Performance
The proxy is on the request hot path. Latency is gated in CI; this page documents the gates and the levers when something is slow.
CI gate
internal/proxy/bench_test.go::TestProxyP99OverheadGate runs on every PR. It sends 200 paired requests (direct upstream vs through proxy with full observer) and asserts the proxy's p99 overhead stays under 50ms. Override the threshold via TOKENOPS_BENCH_P99_MS (CI uses 200ms to absorb noisy runners).
Local benchmarks:
bash
make bench # informational microbenchmarks
make bench-gate # the same threshold check the CI gate runsReference numbers on an Apple M-series laptop:
BenchmarkProxyForwardBaseline 35µs/op (direct upstream)
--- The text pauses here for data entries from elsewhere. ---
(** * subset_font.js: detection of the icon glyphs used by the UI sources
      and publication of the reduced icon font.

    A shallow embedding of [assets/font/subset_font.js].  The script walks
    the UI source tree ([getAllFiles]), collects the characters written as
    [\u{XXXX}] escapes ([extractUnicodes]), hands them to the Fontmin engine
    and moves the engine's output in place of the published [icons.ttf]. *)

From Stdlib Require Import String Ascii.
From stdpp Require Import gmap list fin_maps.

Local Open Scope N_scope.

(** ** JavaScript values used by the script *)

(** A JavaScript string is a sequence of UTF-16 code units. *)
Abbreviation jsstring := (list N).

(** Literals of the script, written as Rocq strings of ASCII characters. *)
Definition js (s : string) : jsstring :=
  map N_of_ascii (list_ascii_of_string s).

(** Exceptions the script can meet. *)
Inductive exn :=
| RangeError                       (* String.fromCodePoint on a bad code point *)
| FsError (syscall : string)       (* an fs.*Sync call that throws *)
| EngineError.                     (* the [err] Fontmin hands to its callback *)

(** Result of evaluating an expression: a value, a thrown exception, or the
    loop bound of the model exhausted (shown never to happen). *)
Inductive res (A : Type) :=
| Ok (a : A)
| Throw (e : exn)
| OutOfFuel.
Arguments Ok {A} a.
Arguments Throw {A} e.
Arguments OutOfFuel {A}.

Module JS.

(** [String.prototype.endsWith] *)
Definition endsWith (s suffix : jsstring) : bool :=
  bool_decide (drop (length s - length suffix)%nat s = suffix).

(** The character class [[0-9a-fA-F]]. *)
Definition isHexDigit (c : N) : bool :=
  ((48 <=? c) && (c <=? 57)) || ((97 <=? c) && (c <=? 102))
  || ((65 <=? c) && (c <=? 70)).

Definition hexValue (c : N) : N :=
  if (48 <=? c) && (c <=? 57) then c - 48
  else if (97 <=? c) && (c <=? 102) then c - 87
  else c - 55.

(** The longest prefix of hex digits of a string, and what follows it. *)
Fixpoint hexRun (s : jsstring) : jsstring * jsstring :=
  match s with
  | c :: s' =>
      if isHexDigit c then let '(h, r) := hexRun s' in (c :: h, r)
      else ([], s)
  | [] => ([], [])
  end.

(** Positional value of a digit string in radix 16. *)
Definition hexNumber (digits : jsstring) : N :=
  fold_left (fun acc c => 16 * acc + hexValue c) digits 0.

(** [parseInt(s, 16)] on a string without leading white space, sign or
    [0x] prefix (capture group 1 of the pattern holds hex digits only):
    the value of the longest prefix of hex digits, [None] standing for
    [NaN] when that prefix is empty.  The value is kept exact; a Number
    rounds it only above 2^53, and rounding is monotone, so the comparison
    with 0x10FFFF made by [fromCodePoint] is not affected. *)
Definition parseInt16 (s : jsstring) : option N :=
  match fst (hexRun s) with
  | [] => None
  | digits => Some (hexNumber digits)
  end.

(** [String.fromCodePoint(n)]: one code unit in the Basic Multilingual
    Plane, a surrogate pair above it, RangeError outside 0..0x10FFFF and
    on [NaN]. *)
Definition fromCodePoint (n : option N) : res jsstring :=
  match n with
  | None => Throw RangeError
  | Some cp =>
      if cp <=? 0xFFFF then Ok [cp]
      else if cp <=? 0x10FFFF then
        Ok [0xD800 + N.shiftr (cp - 0x10000) 10;
            0xDC00 + N.land (cp - 0x10000) 0x3FF]
      else Throw RangeError
  end.

(** [String.prototype.codePointAt(0)], [None] for [undefined]. *)
Definition codePointAt0 (s : jsstring) : option N :=
  match s with
  | [] => None
  | hi :: rest =>
      if (0xD800 <=? hi) && (hi <=? 0xDBFF) then
        match rest with
        | lo :: _ =>
            if (0xDC00 <=? lo) && (lo <=? 0xDFFF)
            then Some ((hi - 0xD800) * 0x400 + (lo - 0xDC00) + 0x10000)
            else Some hi
        | [] => Some hi
        end
      else Some hi
  end.

(** A [Set] of strings: its elements in insertion order.  [add] of a
    member leaves the set as it is. *)
Definition set_add (x : jsstring) (s : list jsstring) : list jsstring :=
  if bool_decide (x ∈ s) then s else s ++ [x].

(** [Array.from(set).join('')] *)
Definition join (s : list jsstring) : jsstring := concat s.

End JS.

(** ** The pattern [/\\u\{([0-9a-fA-F]+)\}/g] *)

Module RegExp.

Record match_result := MatchResult {
  index : nat;          (* match.index *)
  group1 : jsstring     (* match[1], the hex digits *)
}.

(** A literal of the pattern at the head of [s]: what follows it. *)
Fixpoint literal (lit s : jsstring) : option jsstring :=
  match lit, s with
  | [], _ => Some s
  | c :: lit', c' :: s' =>
      if bool_decide (c = c') then literal lit' s' else None
  | _ :: _, [] => None
  end.

(** The pattern anchored at the head of [s]: the literal [\u{], the
    greedy run of hex digits, at least one, and the literal [}].  A
    shorter run cannot succeed where the greedy one fails, for the code
    unit after it would be a hex digit and not [}]. *)
Definition match_here (s : jsstring) : option jsstring :=
  match literal (js "\u{") s with
  | Some rest =>
      match JS.hexRun rest with
      | ((_ :: _) as hex, after) =>
          match literal (js "}") after with
          | Some _ => Some hex
          | None => None
          end
      | ([], _) => None
      end
  | None => None
  end.

(** Code units consumed by a match with hex digits [hex]. *)
Definition match_length (hex : jsstring) : nat := (4 + length hex)%nat.

(** Leftmost match in [s], whose head is at offset [i] of the input. *)
Fixpoint search (s : jsstring) (i : nat) : option match_result :=
  match match_here s with
  | Some hex => Some (MatchResult i hex)
  | None =>
      match s with
      | [] => None
      | _ :: s' => search s' (S i)
      end
  end.

(** [regex.exec(content)] for a global pattern whose [lastIndex] is
    [lastIndex]: the match found, and the new [lastIndex]. *)
Definition exec (content : jsstring) (lastIndex : nat)
  : option match_result * nat :=
  if bool_decide (length content < lastIndex)%nat then (None, 0%nat)
  else
    match search (drop lastIndex content) lastIndex with
    | Some m => (Some m, (index m + match_length (group1 m))%nat)
    | None => (None, 0%nat)
    end.

End RegExp.

(** ** Step 2 of the script: [extractUnicodes] *)

(** A path: the names from the root of the file system down. *)
Abbreviation path := (list jsstring).

Module Extraction.

(** The [while ((match = regex.exec(content)) !== null)] loop on one file;
    the state is the set and the pattern's [lastIndex]. *)
Fixpoint while_exec (fuel : nat) (content : jsstring) (lastIndex : nat)
    (unicodes : list jsstring) : res (list jsstring * nat) :=
  match fuel with
  | O => OutOfFuel
  | S fuel' =>
      match RegExp.exec content lastIndex with
      | (None, lastIndex') => Ok (unicodes, lastIndex')
      | (Some m, lastIndex') =>
          match JS.fromCodePoint (JS.parseInt16 (RegExp.group1 m)) with
          | Ok char =>
              while_exec fuel' content lastIndex' (JS.set_add char unicodes)
          | Throw e => Throw e
          | OutOfFuel => OutOfFuel
          end
      end
  end.

(** [files.forEach(file => ...)]; [readFileSync] is the file system's
    reading of a path as text, [None] where the call throws.  The pattern
    object is shared by all files, so its [lastIndex] is carried along. *)
Fixpoint forEach_file (readFileSync : path → option jsstring)
    (files : list path) (lastIndex : nat) (unicodes : list jsstring)
  : res (list jsstring * nat) :=
  match files with
  | [] => Ok (unicodes, lastIndex)
  | file :: files' =>
      match readFileSync file with
      | Some content =>
          match while_exec (S (length content)) content lastIndex unicodes with
          | Ok (unicodes', lastIndex') =>
              forEach_file readFileSync files' lastIndex' unicodes'
          | Throw e => Throw e
          | OutOfFuel => OutOfFuel
          end
      | None => Throw (FsError "readFileSync")
      end
  end.

(** The set [unicodes] when the loops are over. *)
Definition collect (readFileSync : path → option jsstring) (files : list path)
  : res (list jsstring) :=
  match forEach_file readFileSync files 0%nat [] with
  | Ok (unicodes, _) => Ok unicodes
  | Throw e => Throw e
  | OutOfFuel => OutOfFuel
  end.

Definition extractUnicodes (readFileSync : path → option jsstring)
    (files : list path) : res jsstring :=
  match collect readFileSync files with
  | Ok unicodes => Ok (JS.join unicodes)
  | Throw e => Throw e
  | OutOfFuel => OutOfFuel
  end.

End Extraction.

(** ** Step 1 of the script: [getAllFiles] *)

Module Discovery.

(** What [readdirSync] and [statSync] show of the tree under a directory:
    a file with its text, or a directory with its entries in the order
    [readdirSync] lists them.  Symbolic links are not modelled. *)
#[local] Unset Elimination Schemes.
Inductive node :=
| File (content : jsstring)
| Dir (entries : list (jsstring * node)).
#[local] Set Elimination Schemes.

Definition extension : jsstring := js ".slint".

(** [getAllFiles(dirPath, arrayOfFiles)] where [d] is what lies at
    [dirPath]; [None] when [readdirSync(dirPath)] throws, [dirPath] not
    being a directory.  [dirPath + "/" + file] and
    [path.join(dirPath, "/", file)] both denote the entry [file] of
    [dirPath]. *)
Fixpoint getAllFiles (dirPath : path) (d : node) (arrayOfFiles : list path)
    {struct d} : option (list path) :=
  match d with
  | File _ => None
  | Dir files =>
      (fix forEach (files : list (jsstring * node)) (arrayOfFiles : list path)
         : option (list path) :=
         match files with
         | [] => Some arrayOfFiles
         | (file, n) :: files' =>
             match n with
             | Dir _ =>
                 match getAllFiles (dirPath ++ [file]) n arrayOfFiles with
                 | Some arrayOfFiles' => forEach files' arrayOfFiles'
                 | None => None
                 end
             | File _ =>
                 if JS.endsWith file extension
                 then forEach files' (arrayOfFiles ++ [dirPath ++ [file]])
                 else forEach files' arrayOfFiles
             end
         end) files arrayOfFiles
  end.

(** The entry a relative path leads to; among entries of one name the
    first is taken. *)
Fixpoint resolve (n : node) (p : path) : option node :=
  match p with
  | [] => Some n
  | name :: p' =>
      match n with
      | File _ => None
      | Dir entries =>
          (fix find (entries : list (jsstring * node)) : option node :=
             match entries with
             | [] => None
             | (name', child) :: entries' =>
                 if bool_decide (name' = name) then resolve child p'
                 else find entries'
             end) entries
      end
  end.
BenchmarkProxyForward 74µs/op (through proxy, no observer)
BenchmarkProxyForwardObserver 81µs/op (full observer wired)
BenchmarkProxySSE 92µs/op (small SSE stream)Levers when overhead grows
| Symptom | Lever |
|---|---|
Bus dropped count > 0 | Bump events.QueueCapacity |
| Tokenizer dominates flame graph | Disable preflight, rely on response usage |
| Cache hit rate < 5% in workload | Lower TTL or increase MaxEntries |
| OTLP exporter slowing the bus | Move to a local collector with batching |
Optimizer latency budget
Each Pipeline.Run enforces LatencyBudget. Optimizers that would push past the budget are skipped with an attributed event. Default budget is unset (no cap); set per-call when enabling interactive mode on the request hot path.